-- PROBLEM TO WORK ON --
Nothing but the lines holding the string "with" should appear in the answer. Copy them from the entries.

-- EXTRACTED ENTRIES --
(** X11. When the flag does not read as true and the engine answers the
    write of this call with a failure and the error [g],
    [enableTombstoneCommits] returns the error made from [g] at line 167
    after that one write; the flag is nevertheless set in the
    repository's in-memory key file. *)
Theorem enableTombstoneCommits_write_fails (eng : Engine) (rt : Runtime)
    (p : addr) (w : World) (g : GError) :
  tombstone_enabled w p = false ->
  write_answer eng p w = (C_FALSE, Some g) ->
  let res := enableTombstoneCommits eng rt (Some (mkRepo (Some p))) w in
  res.1 = generateError rt 167 (Some g)
  /\ tombstone_flag res.2 p = Some true
  /\ write_count res.2 = S (write_count w).
Proof.
  intros Hflag Hfail res. subst res.
  split; [|split; [|by apply write_count_after_write]].
  - rewrite write_answer_eq in Hfail.
    rewrite enableTombstoneCommits_run. cbv zeta. rewrite Hflag, !Hfail.
    reflexivity.
  - pose proof (enableTombstoneCommits_sets_flag eng rt p w) as Hset.
    unfold tombstone_enabled in Hset.
    destruct (tombstone_flag _ p) as [[|]|]; [reflexivity | discriminate..].
Qed.

Lemma enableTombstoneCommits_write_fails_witness :
  let g := mkGError G_IO_ERROR 14 "Permission denied" in
  let eng := fake_engine ∅ ok_result ok_result (C_FALSE, Some g) in
  let res := enableTombstoneCommits eng go_runtime (Some (mkRepo (Some 1%positive)))
               empty_world in
  res.1 = generateError go_runtime 167 (Some g)
  /\ tombstone_flag res.2 1%positive = Some true
  /\ write_count res.2 = S (write_count empty_world).
Proof.
  intros g eng.
  exact (enableTombstoneCommits_write_fails eng go_runtime 1%positive empty_world g
           eq_refl eq_refl).
Defined.

(** X12. When the flag does not read as true, be it false or absent, and
    the engine answers the write of this call with success,
    [enableTombstoneCommits] returns no error after that one write, with
    the flag set in the repository's in-memory key file. *)
Theorem enableTombstoneCommits_write_succeeds (eng : Engine) (rt : Runtime)
    (p : addr) (w : World) :
  tombstone_enabled w p = false ->
  glib_GoBool (write_answer eng p w).1 = true ->
  let res := enableTombstoneCommits eng rt (Some (mkRepo (Some p))) w in
  res.1 = None
  /\ tombstone_flag res.2 p = Some true
  /\ write_count res.2 = S (write_count w).
Proof.
  intros Hflag Hok res. subst res.
  split; [|split; [|by apply write_count_after_write]].
  - rewrite write_answer_eq in Hok.
    rewrite enableTombstoneCommits_run. cbv zeta. rewrite Hflag, !Hok.
    reflexivity.
  - pose proof (enableTombstoneCommits_sets_flag eng rt p w) as Hset.
    unfold tombstone_enabled in Hset.
    destruct (tombstone_flag _ p) as [[|]|]; [reflexivity | discriminate..].
Qed.

Lemma enableTombstoneCommits_write_succeeds_witness :
  let eng := fake_engine ∅ ok_result ok_result ok_result in
  let w := mkWorld {[ 1%positive := {[ ("core", "tombstone-commits") := false;
                                       ("core", "mode") := true ]} ]} ∅ [] in
  let res := enableTombstoneCommits eng go_runtime (Some (mkRepo (Some 1%positive))) w in
  res.1 = None
  /\ tombstone_flag res.2 1%positive = Some true
  /\ write_count res.2 = S (write_count w).
Proof.
  intros eng w.
  exact (enableTombstoneCommits_write_succeeds eng go_runtime 1%positive w
           eq_refl eq_refl).
Defined.

(** X13. [enableTombstoneCommits] changes no other setting: every other
    key of the repository's key file, and every key of every other
    repository's key file, reads after the call as it did before. *)
Theorem enableTombstoneCommits_other_keys (eng : Engine) (rt : Runtime)
    (p : addr) (w : World) (q : addr) (k : string * string) :
  (q, k) <> (p, tombstone_key) ->
  key_file_of (enableTombstoneCommits eng rt (Some (mkRepo (Some p))) w).2 (Some q) !! k
  = key_file_of w (Some q) !! k.
Proof.
  intros Hother. rewrite enableTombstoneCommits_run. cbv zeta.
  destruct (tombstone_enabled w p); cbn [snd]; [reflexivity|].
  unfold key_file_of. cbn [keyfiles].
  destruct (decide (q = p)) as [->|Hq].
  - rewrite lookup_insert_eq. cbn [default from_option id].
    rewrite lookup_insert_ne; [reflexivity|]. congruence.
  - by rewrite lookup_insert_ne.
Qed.

Lemma enableTombstoneCommits_other_keys_witness :
  let eng := fake_engine ∅ ok_result ok_result ok_result in
  let w := mkWorld {[ 1%positive := {[ ("core", "mode") := true ]} ]} ∅ [] in
  key_file_of (enableTombstoneCommits eng go_runtime (Some (mkRepo (Some 1%positive))) w).2
    (Some 1%positive) !! ("core", "mode")
  = key_file_of w (Some 1%positive) !! ("core", "mode").
Proof.
  intros eng w.
  exact (enableTombstoneCommits_other_keys eng go_runtime 1%positive w 1%positive
           ("core", "mode") ltac:(discriminate)).
Defined.

(** X14. When the flag already reads as true, [enableTombstoneCommits]
    returns no error after two reads: it sets nothing, writes nothing and
    leaves the in-memory and the persisted configuration as they were. *)
Theorem enableTombstoneCommits_already_enabled (eng : Engine) (rt : Runtime)
    (p : addr) (w : World) :
  tombstone_enabled w p = true ->
  let res := enableTombstoneCommits eng rt (Some (mkRepo (Some p))) w in
  res.1 = None
  /\ keyfiles res.2 = keyfiles w
  /\ persisted res.2 = persisted w
  /\ calls res.2
     = calls w ++ [call_get_config (Some p);
                   call_key_file_get_boolean (Some p) "core" "tombstone-commits"].
Proof.
  intros Hflag res. subst res.
  rewrite enableTombstoneCommits_run. cbv zeta. rewrite Hflag.
  repeat split.
Qed.

Lemma enableTombstoneCommits_already_enabled_witness :
  let eng := fake_engine ∅ ok_result ok_result
               (C_FALSE, Some (mkGError G_IO_ERROR 14 "Permission denied")) in
  let w := mkWorld {[ 1%positive := {[ ("core", "tombstone-commits") := true ]} ]} ∅ [] in
  let res := enableTombstoneCommits eng go_runtime (Some (mkRepo (Some 1%positive))) w in
  res.1 = None
  /\ keyfiles res.2 = keyfiles w
  /\ persisted res.2 = persisted w
  /\ calls res.2
     = calls w ++ [call_get_config (Some 1%positive);
                   call_key_file_get_boolean (Some 1%positive) "core"
                     "tombstone-commits"].
Proof.
  intros eng w.
  exact (enableTombstoneCommits_already_enabled eng go_runtime 1%positive w eq_refl).
Defined.

(** X15. Opening and then enabling tombstone commits: on the handle
    [OpenRepo] returns, [enableTombstoneCommits] passes its guard and
    leaves the flag set on the repository object the engine made; on the
    nil handle of a failed open it stops at the guard and changes
    nothing. *)
Theorem OpenRepo_then_enableTombstoneCommits (eng : Engine) (rt : Runtime)
    (path : string) (w : World) :
  let opened := OpenRepo eng rt path w in
  let res := enableTombstoneCommits eng rt opened.1.1 opened.2 in
  match opened.1.1 with
  | Some r => exists p : addr,
      native (Some r) = Some p /\ tombstone_enabled res.2 p = true
  | None => res = (Some (errors_New "repo not initialized"), opened.2)
  end.
Proof.
  intros opened res. subst res opened.
  destruct (decide (path = "")) as [->|Hpath]; [reflexivity|].
  rewrite OpenRepo_run by exact Hpath. cbv zeta.
  destruct (ostree_repo_open _ _ _) as [r cerr]. cbn [fst snd].
  destruct (glib_GoBool r); cbn [fst snd]; [|reflexivity].
  destruct (ostree_repo_new eng w (C_CString path)) as [p|]; cbn [repoFromNative];
    [|reflexivity].
  exists p. split; [reflexivity | apply enableTombstoneCommits_sets_flag].
Qed.

(** ** The error text *)

Lemma string_length_app (a b : string) :
  String.length (a +:+ b) = (String.length a + String.length b)%nat.
Proof.
  induction a as [|ch a IH]; [reflexivity|].
  change (S (String.length (a +:+ b)) = S (String.length a + String.length b)).
  by rewrite IH.
Qed.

-- EXPECTED OUTPUT --
    write of this call with a failure and the error [g],
    the engine answers the write of this call with success,
    [enableTombstoneCommits] returns no error after that one write, with
  match opened.1.1 with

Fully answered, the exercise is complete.